Umumnya, quenching non-fotokimia (NPQ) (Koefisien pendinginan non-
fotokimia Stern-Volmer, Bilger dan Björkman 1991) adalah metode fotoproteksi
melalui hilangnya kelebihan energi sebagai panas. Namun, tumbuhan juga memiliki
mekanisme lain untuk mengurangi energi berlebih dari penangkapan cahaya. Pada
daun beraneka ragam, bagian belang-belang memantulkan cahaya lebih efektif
daripada jaringan hijaum (Esteban dkk., 2008)
Studi tentang mekanisme molekuler dari variegasi daun telah berkembang
pesat dalam beberapa tahun terakhir. Serangkaian mutan beraneka ragam daun dari
Arabidopsis thaliana telah diselidiki, yang memfasilitasi pemahaman kita tentang
mekanisme molekuler yang terlibat dalam variegasi. Di antara mutan ini, kuning
variegated1 (var1) dan var2 telah dipelajari secara ekstensif. Gen yang bertanggung
jawab, VAR1 dan VAR2, masing-masing menyandikan FtsH metaloprotease FtsH5 dan
FtsH2 (Chen et al., 2000; Liu et al., 2010; Miura et al., 2007). FtsH adalah protease
terlokalisasi tilakoid yang mendegradasi beberapa protein kloroplastik. Hasil Miura et
al. (2007) menunjukkan bahwa keseimbangan antara sintesis protein dan degradasi
kloroplas memainkan peran penting dalam menentukan fenotipe beraneka ragam
pada daun Arabidopsis.
Di Nicotiana tabacum ditemukan bahwa penekanan FtsH menimbulkan
variegasi daun (Kato et al., 2012). Dilaporkan bahwa mutasi dari Formasi Thylakoid1
(THF1) juga dapat menyebabkan variegasi daun pada Arabidopsis (Hu et al., 2015;
Wang et al., 2004). Sebuah pekerjaan yang lebih baru menunjukkan bahwa
membungkam PSA2 protein domain jari seng mirip DNA di A. thaliana
mengakibatkan gangguan perkembangan kloroplas dan daun beraneka ragam (Wang
et al., 2016a). Secara keseluruhan, penelitian ini menunjukkan bahwa pembentukan
daun beraneka ragam dikaitkan dengan mutasi gen yang terlibat dalam
pengembangan kloroplas. Namun, satu kelompok penelitian mengusulkan agar
variegasi daun Clivia miniata var. variegata mungkin karena metilasi DNA diferensial
di situs CCGG (Wang et al., 2016b).
Tanaman, mungkin juga berdampak buruk. Kerugian ini terkait dengan
penurunan tak terhindarkan dalam penangkapan cahaya dan penurunan tingkat
fotosintesis yang sesuai (Konoplyova et al., 2008). Selain itu, peningkatan laju
fotosintesis terdeteksi di sektor daun hijau dari Arabidopsis variegation immutans
(im), yang dianggap menunjukkan cara mengkompensasi kurangnya fotosintesis di
sektor daun putih (Aluru et al., 2006).
Baru-baru ini, Borek et al. (2016) meneliti aktivitas fotosintesis pada daun
beraneka ragam dari lima kultivar Coleus × hybridus menggunakan teknik fluoresensi
klorofil. Mereka mengungkapkan heterogenitas dalam penangkapan, transfer, dan
disipasi energi eksitasi di sektor berpigmen berbeda pada daun.

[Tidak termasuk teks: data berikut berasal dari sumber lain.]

(* ===== verification/ShmBus.v ===== *)
(** * The shared-memory IPC bus

    Model of [ShmIpcBus] (06-systems-ipc, shm_ipc_bus.hpp): a ring of
    fixed-size messages in a shared mapping, with one publishing and one
    consuming process.  The results of [shm_open], [ftruncate] and [mmap] are
    parameters of [create] and [attach].  The FIFO behaviour is obtained from
    the ring protocol by showing that the bus implements its interface. *)

From S2P Require Import Prelude Ring.

#[local] Open Scope Z_scope.
#[local] Open Scope cpp_scope.

Module Ipc.

Definition MAX_PAYLOAD : nat := 104.

Record IpcMessage := mk_msg {
  msg_id : Z; timestamp_ns : Z; msg_length : Z; payload : list Z }.

(** The pages of a new mapping are zero. *)
Definition zero_msg : IpcMessage := mk_msg 0 0 0 (replicate MAX_PAYLOAD 0).

(** The mapping: [ShmRingHeader] followed by the messages. *)
Record t := mk {
  write_index : Z; read_index : Z; capacity : Z; mask : Z; ring_ : list IpcMessage }.

Definition sizeof_ShmRingHeader : Z := 128.
Definition sizeof_IpcMessage : Z := 128.
Definition DEFAULT_CAPACITY : Z := 16384.

Definition calculate_shm_size (cap : Z) : Z :=
  sizeof_ShmRingHeader +64 (cap *64 sizeof_IpcMessage).

(** The messages that lie inside a mapping of [total_size] bytes. *)
Definition slots_in (total_size : Z) : nat := Z.to_nat ((total_size - sizeof_ShmRingHeader) / sizeof_IpcMessage).

Inductive shm_error := shm_open_failed | ftruncate_failed | mmap_failed.

(** [shm_open], [ftruncate] and [mmap] tell whether the calls succeed; whatever
    they say, [ftruncate] fails for a size that is negative as an [off_t] and
    [mmap] for the size zero. *)
Definition create (shm_open ftruncate mmap : bool) (cap : Z) : shm_error + t :=
  let total_size := calculate_shm_size cap in
  if negb shm_open then inl shm_open_failed else
  if negb ftruncate || (2 ^ 63 <=? total_size) then inl ftruncate_failed else
  if negb mmap || (total_size =? 0) then inl mmap_failed else
  inr (mk 0 0 cap (cap -64 1) (replicate (slots_in total_size) zero_msg)).

(** The attached process works on the same mapping; it passes the capacity the
    bus was created with. *)
Definition attach (shm_open mmap : bool) (s : t) : shm_error + t :=
  if negb shm_open then inl shm_open_failed else
  if negb mmap then inl mmap_failed else inr s.

(** Arguments of [publish]: id, timestamp and payload bytes. *)
Definition msg_args : Type := Z * Z * list Z.

(** The assignments to [slot]; [memcpy] leaves the rest of the payload. *)
Definition fill (m : msg_args) (slot : IpcMessage) : IpcMessage :=
  let '(id, ts, p) := m in
  let len := Nat.min (length p) MAX_PAYLOAD in
  mk_msg id ts (u32 (Z.of_nat len)) (take len p ++ drop len (payload slot)).

Definition full (w r : Z) (s : t) : bool := capacity s <=? w -64 r.

Definition write_slot (m : msg_args) (w : Z) (s : t) : t :=
  mk (write_index s) (read_index s) (capacity s) (mask s)
     (alter (fill m) (Z.to_nat (Z.land w (mask s))) (ring_ s)).

Definition store_write (w : Z) (s : t) : t :=
  mk (w +64 1) (read_index s) (capacity s) (mask s) (ring_ s).

(** [None] when the slot lies outside the mapping. *)
Definition read_slot (r : Z) (s : t) : option IpcMessage :=
  ring_ s !! Z.to_nat (Z.land r (mask s)).

(** [None] is the access outside the mapping, which is undefined. *)
Definition publish (m : msg_args) (s : t) : option (bool * t) :=
  let w := write_index s in
  let r := read_index s in
  if full w r s then Some (false, s) else
  _ ← read_slot w s; Some (true, store_write w (write_slot m w s)).

Definition store_read (r : Z) (s : t) : t :=
  mk (write_index s) (r +64 1) (capacity s) (mask s) (ring_ s).

Definition consume (s : t) : option (bool * option IpcMessage * t) :=
  let r := read_index s in
  let w := write_index s in
  if r =? w then Some (false, None, s) else
  out ← read_slot r s; Some (true, Some out, store_read r s).

(** ** The bus implements the ring interface *)

#[export] Instance ipc_ring : RingQueue t msg_args IpcMessage := {
  rq_w := write_index; rq_r := read_index; rq_slots := ring_; rq_put := fill;
  rq_full := full; rq_write := write_slot; rq_publish := store_write;
  rq_read := read_slot; rq_release := store_read }.

Definition pow2_bus (k : Z) (s : t) : Prop := capacity s = 2 ^ k /\ mask s = 2 ^ k -64 1.

Lemma ipc_laws k : 0 <= k < 64 -> RingLaws ipc_ring k (pow2_bus k).
Proof.
  intros Hk. split; [done|..]; intros s; intros; destruct s as [wi ri cp mk_ rg];
    match goal with H : pow2_bus _ _ |- _ => destruct H as [Hc Hm] end; simpl in Hc, Hm; subst; done.
Qed.

(** Up to a capacity of 2^56 the size does not wrap around: the mapping has all
    the slots. *)
Lemma ipc_create_slots cap s :
  0 < cap <= 2 ^ 56 -> create true true true cap = inr s -> s = mk 0 0 cap (cap -64 1) (replicate (Z.to_nat cap) zero_msg).
Proof.
  intros Hc. unfold create, slots_in, calculate_shm_size, sizeof_ShmRingHeader, sizeof_IpcMessage. cbn [negb orb].
  rewrite (wrap_small 64 (cap * 128)), wrap_small by lia. destruct (_ <=? _); [done|]. destruct (_ =? _); [done|]. intros [= <-].
  replace ((128 + cap * 128 - 128) / 128) with cap; [done|]. replace (128 + cap * 128 - 128) with (cap * 128) by lia. by rewrite Z.div_mul.
Qed.

Lemma ipc_pow2_small k : 0 <= k < 57 -> 0 < 2 ^ k <= 2 ^ 56.
Proof. intros Hk. split; [apply Z.pow_pos_nonneg; lia|apply Z.pow_le_mono_r; lia]. Qed.

Lemma ipc_publish_is_ring m s : publish m s = ring_publish m s.
Proof. done. Qed.

Lemma ipc_consume_is_ring s : consume s = ring_consume (M := msg_args) s.
Proof. done. Qed.

(** What a receiver reads out of a message, and what a sender means by it. *)
Definition content (y : IpcMessage) : msg_args :=
  (msg_id y, timestamp_ns y, take (Z.to_nat (msg_length y)) (payload y)).
Definition truncate (m : msg_args) : msg_args :=
  let '(id, ts, p) := m in (id, ts, take MAX_PAYLOAD p).

Lemma content_fill m old : content (fill m old) = truncate m.
Proof.
  destruct m as [[id ts] p]. unfold content, fill, truncate. cbn [msg_id timestamp_ns msg_length payload].
  assert (Nat.min (length p) MAX_PAYLOAD <= MAX_PAYLOAD)%nat by lia. unfold MAX_PAYLOAD in *.
  rewrite wrap_small, Nat2Z.id by lia.
  rewrite take_app_le, take_take, Nat.min_id by (rewrite length_take; lia). f_equal.
  destruct (decide (length p <= 104)%nat).
  - by rewrite Nat.min_l, !take_ge by lia.
  - by rewrite Nat.min_r by lia.
Qed.

(** ** The properties *)

(** C24. A bus created with a power-of-two capacity up to 2^56, for which the
    size of the mapping does not wrap around, delivers messages in order,
    exactly once and unchanged up to the documented payload limit,
    under every interleaving of the publishing and the consuming process;
    [publish] fails only when [capacity] messages are waiting, [consume] only
    when none is, and the two processes never access the same slot at once. *)
Theorem ipc_fifo k s x :
  0 <= k < 57 -> create true true true (2 ^ k) = inr s -> rtc ring_step (rinit s) x ->
  content <$> received x `prefix_of` truncate ∘ fst <$> sent x /\
  Z.of_nat (length (sent x)) <= Z.of_nat (length (received x)) + 2 ^ k /\
  (forall m w, rp x = RP_loaded m w -> full w (read_index (rq x)) (rq x) = true ->
     Z.of_nat (length (sent x)) = Z.of_nat (length (received x)) + 2 ^ k) /\
  (forall r, rc x = RC_loaded r -> (r =? write_index (rq x)) = true ->
     length (sent x) = length (received x)) /\
  (forall m w r, rp x = RP_ready m w -> rc x = RC_ready r -> slot_of (2 ^ k) w <> slot_of (2 ^ k) r).
Proof.
  intros Hk Hc Hst. pose proof (ipc_create_slots _ _ (ipc_pow2_small k Hk) Hc) as ->. pose proof (ipc_laws k ltac:(lia)) as L.
  edestruct (ring_contract k (pow2_bus k)) as (Hpre & Hput & Hcap & Hfull & Hempty & Hrace);
    [| | | |exact Hst|]; [done..|].
  split_and!; [|done|done| |done].
  - replace (truncate ∘ fst <$> sent x) with (content <$> (sent x).*2).
    { destruct Hpre as [rest ->]. rewrite fmap_app. by apply prefix_app_r. }
    rewrite <- list_fmap_compose. apply list_fmap_ext. intros i [m y] Hi%list_elem_of_lookup_2.
    destruct (Hput _ _ Hi) as [old ->]. apply content_fill.
  - intros r Hr He. specialize (Hempty r Hr He). by rewrite <- Hempty, length_fmap.
Qed.

(** [create] accepts capacities that are not powers of two, and then the
    mask selects wrong slots: for every odd capacity from 3 on, the second
    message overwrites the first before it is consumed. *)
Theorem ipc_odd_capacity_overwrites c s m1 m2 :
  3 <= c < 2 ^ 32 -> Z.odd c = true -> create true true true c = inr s ->
  exists s1 s2 y s3, publish m1 s = Some (true, s1) /\ publish m2 s1 = Some (true, s2) /\
    consume s2 = Some (true, Some y, s3) /\ content y = truncate m2.
Proof.
  intros Hc Hodd Hcr. pose proof (ipc_create_slots c _ ltac:(lia) Hcr) as ->.
  assert (c -64 1 = c - 1) as Hmask by (apply wrap_small; lia).
  assert (Z.land 1 (c - 1) = 0) as Hslot.
  { rewrite Z.land_comm. change 1 with (2 ^ 1 - 1) at 2. rewrite land_mask by lia.
    change (2 ^ 1) with 2. rewrite Zmod_even, Z.even_sub, <- Z.negb_odd, Hodd. done. }
  rewrite Hmask. unfold publish, full, read_slot. cbn [write_index read_index capacity mask ring_].
  destruct (Z.leb_spec c (0 -64 0)) as [H|_]; [change (0 -64 0) with 0 in H; lia|].
  rewrite Z.land_0_l. change (Z.to_nat 0) with 0%nat. rewrite lookup_replicate_2 by lia. cbn [mbind option_bind]. do 4 eexists. split; [done|].
  unfold store_write, write_slot. cbn [write_index read_index capacity mask ring_]. change (0 +64 1) with 1.
  destruct (Z.leb_spec c (1 -64 0)) as [H|_]; [change (1 -64 0) with 1 in H; lia|]. rewrite Hslot, Z.land_0_l. change (Z.to_nat 0) with 0%nat.
  rewrite list_lookup_alter_eq, lookup_replicate_2 by lia. cbn [fmap option_fmap option_map mbind option_bind]. split; [done|].
  unfold consume, read_slot. cbn [write_index read_index capacity mask ring_]. change (0 =? 1 +64 1) with false. cbv iota.
  rewrite Z.land_0_l. change (Z.to_nat 0) with 0%nat. rewrite !list_lookup_alter_eq, lookup_replicate_2 by lia.
  cbn [fmap option_fmap option_map mbind option_bind]. split; [done|]. apply content_fill.
Qed.

(** Nothing checks that the size fits in 64 bits: for the powers of two from
    2^57 on, [create] succeeds with a mapping of the header alone, and the
    first [publish] writes outside of it. *)
Theorem ipc_size_wraps k m :
  57 <= k < 64 -> exists s, create true true true (2 ^ k) = inr s /\ ring_ s = [] /\ publish m s = None.
Proof.
  intros Hk. assert (calculate_shm_size (2 ^ k) = 128) as Hsz.
  { unfold calculate_shm_size, sizeof_ShmRingHeader, sizeof_IpcMessage. replace (2 ^ k *64 128) with 0; [reflexivity|].
    replace (2 ^ k * 128) with (2 ^ (k - 57) * 2 ^ 64); [symmetry; apply Z.mod_mul; lia|].
    rewrite <- Z.pow_add_r by lia. change 128 with (2 ^ 7). rewrite <- Z.pow_add_r by lia. f_equal. lia. }
  unfold create. rewrite Hsz. eexists. split; [reflexivity|]. split; [reflexivity|]. unfold publish, full. cbn [write_index read_index capacity].
  change (0 -64 0) with 0. rewrite (proj2 (Z.leb_gt _ _)) by (apply Z.pow_pos_nonneg; lia). reflexivity.
Qed.

(** ** Witnesses *)

Definition ex_bus : t := mk 0 0 2 1 [zero_msg; zero_msg].
Definition ex_m1 : msg_args := (1, 10, [104; 105]).
Definition ex_m2 : msg_args := (2, 20, []).
Definition ex_cfg : rcfg t msg_args IpcMessage :=
  mkr (mk 2 1 2 1 [fill ex_m1 zero_msg; fill ex_m2 zero_msg]) RP_idle RC_idle
      [(ex_m1, fill ex_m1 zero_msg); (ex_m2, fill ex_m2 zero_msg)] [fill ex_m1 zero_msg].

Lemma ipc_ex_reachable : rtc ring_step (rinit ex_bus) ex_cfg.
Proof.
  eapply rtc_l; [apply (rs_call _ _ ex_m1)|]. eapply rtc_l; [by apply rs_room|].
  eapply rtc_l; [apply rs_write|]. eapply rtc_l; [by eapply rs_publish|].
  eapply rtc_l; [apply (rs_call _ _ ex_m2)|]. eapply rtc_l; [apply rs_consume|].
  eapply rtc_l; [by apply rs_room|]. eapply rtc_l; [by apply rs_avail|].
  eapply rtc_l; [apply rs_write|]. eapply rtc_l; [by eapply rs_read|].
  eapply rtc_l; [apply rs_release|]. eapply rtc_l; [by eapply rs_publish|]. apply rtc_refl.
Qed.

Lemma ipc_fifo_witness : [ex_m1] `prefix_of` [ex_m1; ex_m2].
Proof. apply (ipc_fifo 1 ex_bus ex_cfg ltac:(lia) eq_refl ipc_ex_reachable). Defined.

Lemma ipc_odd_capacity_overwrites_witness :
  exists s1 s2 y s3, publish ex_m1 (mk 0 0 3 2 [zero_msg; zero_msg; zero_msg]) = Some (true, s1) /\
    publish ex_m2 s1 = Some (true, s2) /\ consume s2 = Some (true, Some y, s3) /\ content y = ex_m2.
Proof. apply (ipc_odd_capacity_overwrites 3 (mk 0 0 3 2 [zero_msg; zero_msg; zero_msg]) ex_m1 ex_m2 ltac:(lia) eq_refl eq_refl). Defined.
End Ipc.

Klorofil a fluoresensi telah menjadi alat non-invasif yang berguna digunakan
untuk mendeteksi respon tanaman terhadap lingkungan sekitar. Di antara parameter
fluoresensi, Fv / Fm (potensi fotokimia efisiensi unit PS II terbuka ditentukan dalam
kegelapan) dapat digunakan sebagai indikator aktivitas fotosintesis PS II. Penurunan
nilai Fv / Fm yang persisten merupakan sinyal photoinhibition dari PS II dan
penurunan efisiensi konversi energi (Krause dan Jahns, 2004). Quenching non-
fotokimia (NPQ) di PS II menghilangkan kelebihan energi sebagai panas, melindungi
daun dari kerusakan yang disebabkan cahaya (Johnson et al., 2011).